A typical deployment architecture with uWSGI looks like that depicted in the following diagram. In this case, the web server is Nginx, and the web application framework is Django. uWSGI is deployed in a reverse-proxy configuration with Nginx, forwarding requests and responses between Nginx and Django:

uWSGI – WSGI middleware on steroids

uWSGI deployment with Nginx and Django

Note

The Nginx web server supports a native implementation of the uWSGI protocol since version 0.8.40. There is also a proxy module support for uWSGI in Apache named mod_proxy_uwsgi.

uWSGI is an ideal choice for Python web application production deployments where one needs a good balance of customization with high performance and features. It is the swiss-army-knife of components for WSGI web application deployments.

Gunicorn – unicorn for WSGI

The Gunicorn project is another popular WSGI middleware implementation, which is open source. It uses a preforked model, and is a ported version from the unicorn project of Ruby. There are different worker types in Gunicorn, like uWSGI supporting synchronous and asynchronous handling of requests. The asynchronous workers make use of the Greenlet library which is built on top of gevent.

There is a master process in Gunicorn that runs an event loop, processing and reacting to various signals. The master manages the workers, and the workers process the requests, and send responses.

Gunicorn versus uWSGI

Here are a few guidelines when choosing whether to go with Gunicorn or uWSGI for your Python web application deployments:

  • For simple application deployments which don't need a lot of customization, Gunicorn is a good choice. uWSGI has a bigger learning curve when compared to Gunicorn, and it takes a while to get used to. The defaults in Gunicorn work pretty well for most deployments.
  • If your deployment is homogenously Python, then Gunicorn is a good choice. On the other hand, uWSGI allows you to perform heterogeneous deployments due to its support for other stacks such as PSGI and Rack.
  • If you want a more full-featured WSGI middleware, which is heavily customizable, then uWSGI is a safe bet. For example, uWSGI makes Python virtualenv-based deployments simple, whereas, Gunicorn doesn't natively support virtualenv; instead, Gunicorn itself has to be deployed in the virtual environment.
  • Since Nginx supports uWSGI natively, it is very commonly deployed along with Nginx on production systems. Hence, if you use Nginx, and want a full-featured and highly customizable WSGI middleware with caching, uWSGI is the default choice.
  • With respect to performance, both Gunicorn and uWSGI score similarly on different benchmarks published on the web.

Scalability architectures

As discussed, a system can scale vertically, or horizontally, or both. In this section, we will briefly look at a few of the architectures that an architect can choose from when deploying his systems to production to take advantage of the scalability options.

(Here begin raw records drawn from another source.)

(** [_render_signature] *)
Definition required_param (f : GField) : option string :=
  if is_map f || is_repeated f || is_message f || is_optional f then None
  else Some (name f +:+ ": " +:+ py_type f).
Definition optional_param (f : GField) : option string :=
  if is_map f then Some (name f +:+ ": Mapping[str, Any] | None = None")
  else if is_repeated f then Some (name f +:+ ": Iterable[" +:+ py_type f +:+ "] = ()")
  else if is_message f then Some (name f +:+ ": Any | None = None")
  else if is_optional f then Some (name f +:+ ": " +:+ py_type f +:+ " | None = None")
  else None.
Definition grpc_options : list string :=
  ["grpc_resource: str | None = None"; "grpc_resource_id: object = None";
   "grpc_extra_errors: Mapping[grpc.StatusCode, Any] | None = None"].
Definition render_signature (m : GMethod) : string :=
  join ", " (["*"] ++ omap required_param (gfields m) ++ omap optional_param (gfields m) ++ grpc_options).

(** [_render_request_build] *)
Definition plain_kwarg (f : GField) : option string :=
  if is_map f || is_repeated f || is_message f || is_optional f then None
  else Some (name f +:+ "=" +:+ name f).
Definition optional_kwarg (f : GField) : option string :=
  if is_map f || is_repeated f || is_message f then None else if is_optional f then Some (name f) else None.
Definition multi_block (f : GField) : option string :=
  let n := name f in
  if is_map f then
    Some (if map_value_is_message f
          then "if " +:+ n +:+ ":" +:+ nl +:+ "    for key, value in " +:+ n +:+ ".items():" +:+ nl
               +:+ "        request." +:+ n +:+ "[key].CopyFrom(value)"
          else "if " +:+ n +:+ ":" +:+ nl +:+ "    request." +:+ n +:+ ".update(" +:+ n +:+ ")")
  else if is_repeated f then
    Some ("if " +:+ n +:+ ":" +:+ nl +:+ "    request." +:+ n +:+ ".extend(" +:+ n +:+ ")")
  else if is_message f then
    Some ("if " +:+ n +:+ " is not None:" +:+ nl +:+ "    request." +:+ n +:+ ".CopyFrom(" +:+ n +:+ ")")
  else None.
Definition render_request_build (m : GMethod) : string :=
  let plain_kwargs := omap plain_kwarg (gfields m) in
  let optional_kwargs := omap optional_kwarg (gfields m) in
  lines
    ([match plain_kwargs with
      | [] => "request = " +:+ input_type m +:+ "()"
      | _ => "request = " +:+ input_type m +:+ "(" +:+ join ", " plain_kwargs +:+ ")"
      end] ++
     match optional_kwargs with
     | [] => []
     | _ => ["apply_optional_fields(request, " +:+ join ", " ((λ n, n +:+ "=" +:+ n) <$> optional_kwargs) +:+ ")"]
     end ++
     omap multi_block (gfields m)).

Section service.
(** [repr] of a string, and the dash of the header, which is above U+00FF. *)
Context (repr : string → string) (em_dash : string).

(** [_render_method] *)
Definition indent (s : string) : string := "    " +:+ s.
Definition render_method (resource : string) (m : GMethod) : string :=
  let indented_body := lines (indent <$> split (ascii_of_nat 10) (render_request_build m)) in
  "async def " +:+ snake_name m +:+ "(" +:+ render_signature m +:+ ") -> " +:+ output_type m +:+ ":" +:+ nl
  +:+ indented_body +:+ nl
  +:+ "    return await _CLIENT.call(" +:+ nl
  +:+ "        _STUBS[" +:+ quoted (rpc_name m) +:+ "]," +:+ nl
  +:+ "        request," +:+ nl
  +:+ "        resource=grpc_resource if grpc_resource is not None else " +:+ repr resource +:+ "," +:+ nl
  +:+ "        resource_id=grpc_resource_id," +:+ nl
  +:+ "        extra_errors=grpc_extra_errors," +:+ nl
  +:+ "    )" +:+ nl.

Record Settings := {
  proto_package : string; channel_key : string; target_setting : string; timeout_setting : string;
  token_setting : string; settings_import : string; resource : string }.

Definition import_lines (module : string) (names : list string) : list string :=
  match names with
  | [n] => ["from " +:+ module +:+ " import " +:+ n]
  | _ => ["from " +:+ module +:+ " import ("] ++ ((λ n, "    " +:+ n +:+ ",") <$> names) ++ [")"]
  end.
Definition stub_lookups (s : GService) : string :=
  join ("," +:+ nl +:+ "    ") ((λ m, quoted (rpc_name m) +:+ ": _STUB." +:+ rpc_name m) <$> methods s).
(** [_render_service_module] *)
Definition uses (p : GField → bool) (s : GService) : bool := existsb (λ m, existsb p (gfields m)) (methods s).
Definition triple : string := String dquote (String dquote (String dquote "")).
Definition header_lines (c : Settings) (s : GService) : list string :=
  let collections := (if uses is_repeated s then ["Iterable"] else []) ++ ["Mapping"] in
  let toolkit := (if uses is_optional s then ["apply_optional_fields"] else []) ++ ["build_grpc_client"] in
  let proto_lines := ["from " +:+ proto_package c +:+ " import ("; "    " +:+ proto_module s +:+ ",";
                      "    " +:+ grpc_module s +:+ ","; ")"] in
  let toolkit_lines := import_lines "service_toolkit.grpc" toolkit in
  [triple +:+ "AUTOGENERATED gRPC client for " +:+ service_name s +:+ "."; "";
   "Do not edit by hand " +:+ em_dash +:+ " regenerate via ``lp-gen-client``.";
   "Source proto package: ``" +:+ proto_package c +:+ "``"; triple; ""; "from __future__ import annotations"; ""] ++
  import_lines "collections.abc" collections ++
  ["from typing import Any"; ""; "import grpc"] ++
  (if String.ltb (proto_package c) "service_toolkit.grpc" then proto_lines ++ toolkit_lines
   else toolkit_lines ++ proto_lines) ++
  [""; "from " +:+ settings_import c +:+ " import settings"; "";
   "_CHANNEL_KEY = " +:+ repr (channel_key c); "_CLIENT = build_grpc_client("; "    key=_CHANNEL_KEY,";
   "    target=" +:+ target_setting c +:+ ","; "    token=" +:+ token_setting c +:+ ",";
   "    timeout_seconds=" +:+ timeout_setting c +:+ ","; ")";
   "_STUB = _CLIENT.stub(" +:+ grpc_module s +:+ "." +:+ stub_class s +:+ ")"; "_STUBS = {";
   "    " +:+ stub_lookups s +:+ ","; "}"; ""; ""; "async def close() -> None:"; "    await _CLIENT.close()";
   ""; ""; ""].
Definition render_service_module (c : Settings) (s : GService) : string :=
  rstrip_by is_space (lines (header_lines c s) +:+ join (nl +:+ nl) (render_method (resource c) <$> methods s)) +:+ nl.
(** The file [_generate_target] writes it to. *)
Definition out_file (s : GService) : string := snake (service_name s) +:+ "_grpc.py".
End service.
(** *** Names

    [_snake] lowers the name and inserts underscores: a name without capitals
    stays as it is, and names that become the same differ in case and
    underscores only. *)
Fixpoint squeeze (s : string) : string :=
  match s with
  | EmptyString => ""
  | String c s' => if decide (c = "_"%char) then squeeze s' else String (lower_char c) (squeeze s')
  end.
Lemma upper_not_underscore c : is_upper c = true → c ≠ "_"%char.
Proof. by intros H ->. Qed.
Lemma lower_underscore c : lower_char c = "_"%char → c = "_"%char.
Proof. destruct c as [[] [] [] [] [] [] [] []]; vm_compute; congruence. Qed.
Lemma lower_lower c : lower_char (lower_char c) = lower_char c.
Proof. destruct c as [[] [] [] [] [] [] [] []]; by vm_compute. Qed.
Lemma squeeze_snake s : squeeze (snake s) = squeeze s.
Proof.
  unfold snake. generalize (@None ascii). induction s as [|c s IH]; intros prev; [done|]. cbn.
  assert (squeeze (String (lower_char c) (snake_go (Some c) s)) = squeeze (String c s)) as Hc.
  { cbn. destruct (decide (c = "_"%char)) as [->|Hc]; [apply IH|].
    rewrite decide_False by (by intros ?%lower_underscore). by rewrite lower_lower, IH. }
  destruct prev as [p|]; [|exact Hc]. destruct (is_upper c && _); [|exact Hc]. exact Hc.
Qed.
Lemma snake_fixes s : sall (λ c, negb (is_upper c)) s = true → snake s = s.
Proof.
  unfold snake. generalize (@None ascii). induction s as [|c s IH]; intros prev; cbn; [done|].
  intros [Hc Hs]%andb_true_iff. apply negb_true_iff in Hc. unfold lower_char. rewrite Hc, (IH _ Hs). by destruct prev.
Qed.
Lemma snake_lower s : sall (λ c, negb (is_upper c)) (snake s) = true.
Proof.
  assert (∀ c, negb (is_upper (lower_char c)) = true) as Hl
    by (intros c; destruct c as [[] [] [] [] [] [] [] []]; by vm_compute).
  unfold snake. generalize (@None ascii). induction s as [|c s IH]; intros prev; [done|]. cbn.
  destruct prev as [p|]; [destruct (is_upper c && _)|]; cbn; by rewrite Hl, IH.
Qed.
(** Two services whose names become the same write the same file, and two
    methods the same function: the later one stays. *)
Lemma snake_collisions s t : snake s = snake t → squeeze s = squeeze t.
Proof. intros H. by rewrite <-(squeeze_snake s), H, squeeze_snake. Qed.
Example colliding_names : snake "GetURL" = snake "GetUrl" ∧ snake "GetURLPath" = "get_url_path".
Proof. by vm_compute. Qed.
(** A service without methods: [_STUBS] holds a lone comma. *)
Lemma empty_service_stubs s : methods s = [] → "    " +:+ stub_lookups s +:+ "," = "    ,".
Proof. unfold stub_lookups. by intros ->. Qed.
End Render.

Vertical scalability architectures

Vertical scalability techniques come in the following two flavors:

  • Adding more resources to an existing system: This could mean adding more RAM to a physical or virtual machine, adding more vCPUs to a virtual machine or VPS, and so on. However, none of these options are dynamic, as they require stopping, reconfiguring, and restarting the instance.
  • Making better use of existing resources in the system: We have spent a lot of this chapter discussing this approach. This is when an application is rewritten to make use of the existing resources, such as multiple CPU cores, and more effectively by concurrency techniques such as threading, multiple processes, and/or asynchronous processing. This approach scales dynamically, since no new resource is added to the system, and hence, there is no need for a stop/start.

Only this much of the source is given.